== Assignment ==
Within the data that follows, set down exactly the lines from the one containing "Definition replicateConnClose (clientID" through the one containing "(** ** Connecting *)", both ends included.

Records excerpted from a collection
______
(* ===== verification/Connect.v ===== *)
(** * Connections of clients

    Requests to connect and to close, heartbeats and pings ([connectCB], [processConnect],
    [checkClientHealth], [closeClient] and what they call, in src/server/server.go).  What
    waits for the answer of a client, or for the NATS barrier, is a separate step: the
    handler before it and the callback after it.  In a cluster the leader threads requests
    through Raft: an entry that is committed is applied by this server ([Apply] of
    src/server/clustering.go calls [processConnect] or [closeClient]), which gives the
    answer. *)

From Stdlib Require Import ZArith Lia Ascii String.
From stdpp Require Import base list gmap strings.
From S2P Require Import Prelude GoLib Effects MemStore MsgStore ClientStore SubState SubStore Replication ChannelStore.

Local Open Scope Z_scope.

Module Conn.
Import Sub Reg Chan.

(** ** Requests and answers *)

(** [pb.ConnectRequest] *)
Record ConnectRequest := mkConnect {
  r_ClientID : string;
  r_HeartbeatInbox : string;
  r_ConnID : string;
  r_Protocol : Z;
  r_PingInterval : Z;
  r_PingMaxOut : Z
}.

(** [pb.ConnectResponse], without its error. *)
Record ConnectResponse := mkConnected {
  PubPrefix : string;
  SubRequests : string;
  UnsubRequests : string;
  SubCloseRequests : string;
  CloseRequests : string;
  o_Protocol : Z;
  PingRequests : string;
  o_PingInterval : Z;
  o_PingMaxOut : Z
}.

(** The subjects of the server ([spb.ServerInfo]). *)
Record subjects := mkSubjects {
  Publish : string;
  Subscribe : string;
  Unsubscribe : string;
  SubClose : string;
  Close : string;
  Discovery : string
}.

Inductive conn_error (E : Type) :=
| ErrInvalidConnReq | ErrInvalidClientID | ErrDuplicateClient | ErrUnknownClient | ErrInvalidCloseReq
| ClientStoreFailed (e : E) | ReplicationFailed (e : E).
Arguments ErrInvalidConnReq {E}.
Arguments ErrInvalidClientID {E}.
Arguments ErrDuplicateClient {E}.
Arguments ErrUnknownClient {E}.
Arguments ErrInvalidCloseReq {E}.
Arguments ClientStoreFailed {E} e.
Arguments ReplicationFailed {E} e.

Inductive reply_msg (E : Type) :=
| Connected (r : ConnectResponse)
| ConnectRefused (err : conn_error E)
| Closed (err : option (conn_error E))
| Pinged (known : bool).
Arguments Connected {E} r.
Arguments ConnectRefused {E} err.
Arguments Closed {E} err.
Arguments Pinged {E} known.

(** [clientIDRegEx] *)
Definition id_char (c : ascii) : bool :=
  let n := nat_of_ascii c in
  ((97 <=? n) && (n <=? 122) || (65 <=? n) && (n <=? 90) || (48 <=? n) && (n <=? 57) || (n =? 95) || (n =? 45))%nat.
Definition matches_clientID (s : string) : bool :=
  negb (String.eqb s "") && forallb id_char (list_ascii_of_string s).

Definition protocolOne : Z := 1.

Section Server.
Context {S D R E : Type} `{MsgStore S} `{!MsgLog S E} `{!Stores D S E} `{!RaftStore R E}.
Context `{!RangeOrder Z} `{!RangeOrder string} `{!Sorter}.
Context (e : @environment S D R E).
Context (info : subjects) (ClientHBFailCount : Z).
(** The errors of the store of clients, and of Raft when it fails to commit an entry, when the
    environment is asked for the [n]-th time. *)
Context (AddClient_fails DeleteClient_fails raft_fails : nat -> option E).

(** The server with its clients, the identifiers for which a request is being checked
    ([cliDipCIDsMap]), and the replies, most recent last. *)
Record cserver := mkCServer {
  stan_of : @stan S D R E;
  clients_of : clientStore;
  cliDipCIDsMap : gset string;
  replies : list (string * reply_msg E)
}.

Definition set_stan (v : @stan S D R E) (s : cserver) : cserver := mkCServer v (clients_of s) (cliDipCIDsMap s) (replies s).
Definition set_clients (v : clientStore) (s : cserver) : cserver := mkCServer (stan_of s) v (cliDipCIDsMap s) (replies s).
Definition set_dups (v : gset string) (s : cserver) : cserver := mkCServer (stan_of s) (clients_of s) v (replies s).
Definition set_replies (v : list (string * reply_msg E)) (s : cserver) : cserver :=
  mkCServer (stan_of s) (clients_of s) (cliDipCIDsMap s) v.

Abbreviation M := (eff cserver (conn_error E)).

Definition send (to : string) (r : reply_msg E) : M unit := modify (fun s => set_replies (replies s ++ [(to, r)]) s).

(** A handler of the channels; those that are used here return no error. *)
Definition on_stan (m : eff (@stan S D R E) (chan_error E) unit) : M unit := fun s =>
  let '(r, st) := m (stan_of s) in
  (match r with Panic => Panic | _ => Ok tt end, set_stan st s).

Definition ask_stan {A : Type} (f : nat -> A) : M A := fun s =>
  let n := asked (stan_of s) in (Ok (f n), set_stan (set_asked (n + 1) (stan_of s)) s).

Definition client_at (p : ptr) : M client := fun s =>
  match heap (clients_of s) !! p with Some c => (Ok c, s) | None => (Panic, s) end.

(** ** Closing *)

(** One subscription of [removeAllNonDurableSubscribers]; an error of the flush that follows
    is only logged. *)
Definition remove_sub (q : ptr) (names : gset string) : M (gset string) := fun s =>
  let st := stan_of s in
  match subs (subscriptions st) !! q with
  | None => (Panic, s)
  | Some sub =>
      match channels st !! subject sub with
      | None => (Ok names, s)
      | Some p =>
          match chans st !! p with
          | None => (Panic, s)
          | Some c =>
              let '(ss', st') := Reg.Remove (sub_env e) (isStandaloneOrLeader e) q false (ss c, subscriptions st) in
              (Ok ({[subject sub]} ∪ names),
               set_stan (set_subscriptions st' (set_chans (<[p := set_ss ss' c]> (chans st)) st)) s)
          end
      end
  end.

Fixpoint remove_subs (l : list ptr) (names : gset string) : M (gset string) :=
  match l with
  | [] => mret names
  | q :: l' => names ← remove_sub q names; remove_subs l' names
  end.

Definition removeAllNonDurableSubscribers (p : ptr) : M unit :=
  c ← client_at p;
  names ← remove_subs (csubs c) ∅;
  each (fun nm => on_stan (maybeStartChannelDeleteTimer e nm None)) (order names).

Definition closeClient (clientID : string) : M unit :=
  s ← get;
  match ClientStore.lookup (clients_of s) clientID with
  | None => fail ErrUnknownClient
  | Some p =>
      err ← ask_stan DeleteClient_fails;
      _ ← modify (fun s => set_clients (unregister (clients_of s) clientID err).2 s);
      removeAllNonDurableSubscribers p
  end.

(** *** In a cluster *)

(** [waitForReplicationErrResponse] of an entry: the error of Raft, or what applying the entry
    returns. *)
Definition replicated (apply : M unit) : M unit :=
  err ← ask_stan raft_fails;
  match err with Some x => fail (ReplicationFailed x) | None => apply end.

(** What is left to replicate of a subscription goes to the followers; applying it changes
    nothing on the leader, and nobody waits for it. *)
Definition end_replication (q : ptr) : M unit :=
  modify (fun s =>
    let st := stan_of s in
    set_stan (set_subscriptions (Repl.endSubSentAndAckReplication q false (subscriptions st)).2 st) s).

Definition replicateConnClose (clientID : string) (flushSubAcks : bool) : M unit :=
  _ ← when flushSubAcks (s ← get; each end_replication (default [] (getSubs (clients_of s) clientID)));
  replicated (closeClient clientID).

Definition sendCloseResponse (to : string) (err : option (conn_error E)) : M unit := send to (Closed err).

(** [processCloseRequest] before the barrier: [None] is a request that cannot be decoded.
    After the barrier the client is closed. *)
Definition processCloseRequest (to : string) (req : option string) : M (option string) :=
  match req with
  | None => _ ← sendCloseResponse to (Some ErrInvalidCloseReq); mret None
  | Some clientID => mret (Some clientID)
  end.
Definition close_after_barrier (to : string) (clientID : string) : M unit :=
  r ← catch (if isClustered (sub_env e) then replicateConnClose clientID true else closeClient clientID);
  sendCloseResponse to (match r with inl _ => None | inr err => Some err end).

(** ** Connecting *)

Definition processConnect (req : ConnectRequest) (replaceOld : bool) : M unit :=
  _ ← when replaceOld (_ ← catch (closeClient (r_ClientID req)); mret tt);
  let i := mkClientInfo (r_ClientID req) (r_HeartbeatInbox req) (r_ConnID req) (r_Protocol req)
             (r_PingInterval req) (r_PingMaxOut req) in
  err ← ask_stan AddClient_fails;
  s ← get;
  let '(r, cl) := register (clients_of s) i err in
  _ ← modify (set_clients cl);
  match r with
  | inl _ => mret tt
  | inr ErrInvalidClient => fail ErrDuplicateClient
  | inr (ClientStoreError x) => fail (ClientStoreFailed x)
  end.

Definition replicateConnect (req : ConnectRequest) (refresh : bool) : M unit := replicated (processConnect req refresh).

Definition finishConnectRequest (req : ConnectRequest) (replyInbox : string) : M unit :=
  _ ← modify (fun s => set_clients (setClientHB (clients_of s) (r_ClientID req)) s);
  let pings := protocolOne <=? r_Protocol req in
  send replyInbox (Connected (mkConnected (Publish info) (Subscribe info) (Unsubscribe info) (SubClose info) (Close info) protocolOne
    (if pings then Discovery info ++ ".pings" else "")%string
    (if pings then r_PingInterval req else 0) (if pings then r_PingMaxOut req else 0))).

Definition sendConnectErr (replyInbox : string) (err : conn_error E) : M unit := send replyInbox (ConnectRefused err).

Definition handleConnect (req : ConnectRequest) (replyInbox : string) (replaceOld : bool) : M unit :=
  r ← catch (if isClustered (sub_env e) then replicateConnect req replaceOld else processConnect req replaceOld);
  match r with
  | inr err => sendConnectErr replyInbox err
  | inl _ => finishConnectRequest req replyInbox
  end.

(** [connectCB], up to the goroutine that it may start, which has the client to look for. *)
Definition connectCB (req : option ConnectRequest) (replyInbox : string) : M (option ptr) :=
  match req with
  | None => _ ← sendConnectErr replyInbox ErrInvalidConnReq; mret None
  | Some req =>
      if String.eqb (r_HeartbeatInbox req) "" then _ ← sendConnectErr replyInbox ErrInvalidConnReq; mret None
      else if negb (matches_clientID (r_ClientID req)) then _ ← sendConnectErr replyInbox ErrInvalidClientID; mret None
      else
        s ← get;
        match ClientStore.lookup (clients_of s) (r_ClientID req) with
        | Some p =>
            if bool_decide (r_ClientID req ∈ cliDipCIDsMap s)
            then _ ← sendConnectErr replyInbox ErrDuplicateClient; mret None
            else _ ← modify (fun s => set_dups ({[r_ClientID req]} ∪ cliDipCIDsMap s) s); mret (Some p)
        | None => _ ← handleConnect req replyInbox false; mret None
        end
  end.

(** The goroutine, when it knows whether the client answered ([isDuplicateConnect]). *)
Definition connect_checked (req : ConnectRequest) (replyInbox : string) (isDup : bool) : M unit :=
  _ ← (if isDup then sendConnectErr replyInbox ErrDuplicateClient else handleConnect req replyInbox true);
  modify (fun s => set_dups (cliDipCIDsMap s ∖ {[r_ClientID req]}) s).

(** ** Heartbeats *)

(** [checkClientHealth] up to the request, which goes to the client that is returned. *)
Definition checkClientHealth (clientID : string) : M (option ptr) :=
  s ← get;
  mret (match ClientStore.lookup (clients_of s) clientID with
        | None => None
        | Some p => if isClustered (sub_env e) && negb (isLeader e) then None else Some p
        end).

Definition set_failed (failed : bool) (q : ptr) : M unit := fun s =>
  let st := subscriptions (stan_of s) in
  match subs st !! q with
  | None => (Panic, s)
  | Some sub => (Ok tt, set_stan (set_subscriptions (put_sub q (set_hasFailedHB failed sub) st) (stan_of s)) s)
  end.

(** After the request: whether the client is to be closed, behind the barrier. *)
Definition heartbeat_done (p : ptr) (failed : bool) : M bool :=
  c ← client_at p;
  if negb (hbt c) then mret false
  else
    let hadFailed := 0 <? fhb c in
    let fhb' := if failed then fhb c + 1 else 0 in
    _ ← modify (fun s => set_clients (set_client (clients_of s) p (mkClient (ClientStore.info c) (hbt c) fhb' (csubs c))) s);
    if failed && (ClientHBFailCount <? fhb') then mret true
    else
      let hasFailedHB := 0 <? fhb' in
      _ ← when (xorb hadFailed hasFailedHB) (each (set_failed hasFailedHB) (csubs c));
      mret false.

(** Behind the barrier, a client without heartbeat is closed by its identifier. *)
Definition close_unhealthy (clientID : string) : M unit :=
  _ ← catch (if isClustered (sub_env e) then replicateConnClose clientID false else closeClient clientID); mret tt.

(** [processClientPings]: [None] is what cannot be decoded. *)
Definition processClientPings (to : string) (connID : option string) : M unit :=
  match connID with
  | None => mret tt
  | Some k => s ← get; send to (Pinged (bool_decide (is_Some (lookupByConnID (clients_of s) k))))
  end.
End Server.
End Conn.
______
== Answer section ==
Definition replicateConnClose (clientID : string) (flushSubAcks : bool) : M unit :=
  _ ← when flushSubAcks (s ← get; each end_replication (default [] (getSubs (clients_of s) clientID)));
  replicated (closeClient clientID).

Definition sendCloseResponse (to : string) (err : option (conn_error E)) : M unit := send to (Closed err).

(** [processCloseRequest] before the barrier: [None] is a request that cannot be decoded.
    After the barrier the client is closed. *)
Definition processCloseRequest (to : string) (req : option string) : M (option string) :=
  match req with
  | None => _ ← sendCloseResponse to (Some ErrInvalidCloseReq); mret None
  | Some clientID => mret (Some clientID)
  end.
Definition close_after_barrier (to : string) (clientID : string) : M unit :=
  r ← catch (if isClustered (sub_env e) then replicateConnClose clientID true else closeClient clientID);
  sendCloseResponse to (match r with inl _ => None | inr err => Some err end).

(** ** Connecting *)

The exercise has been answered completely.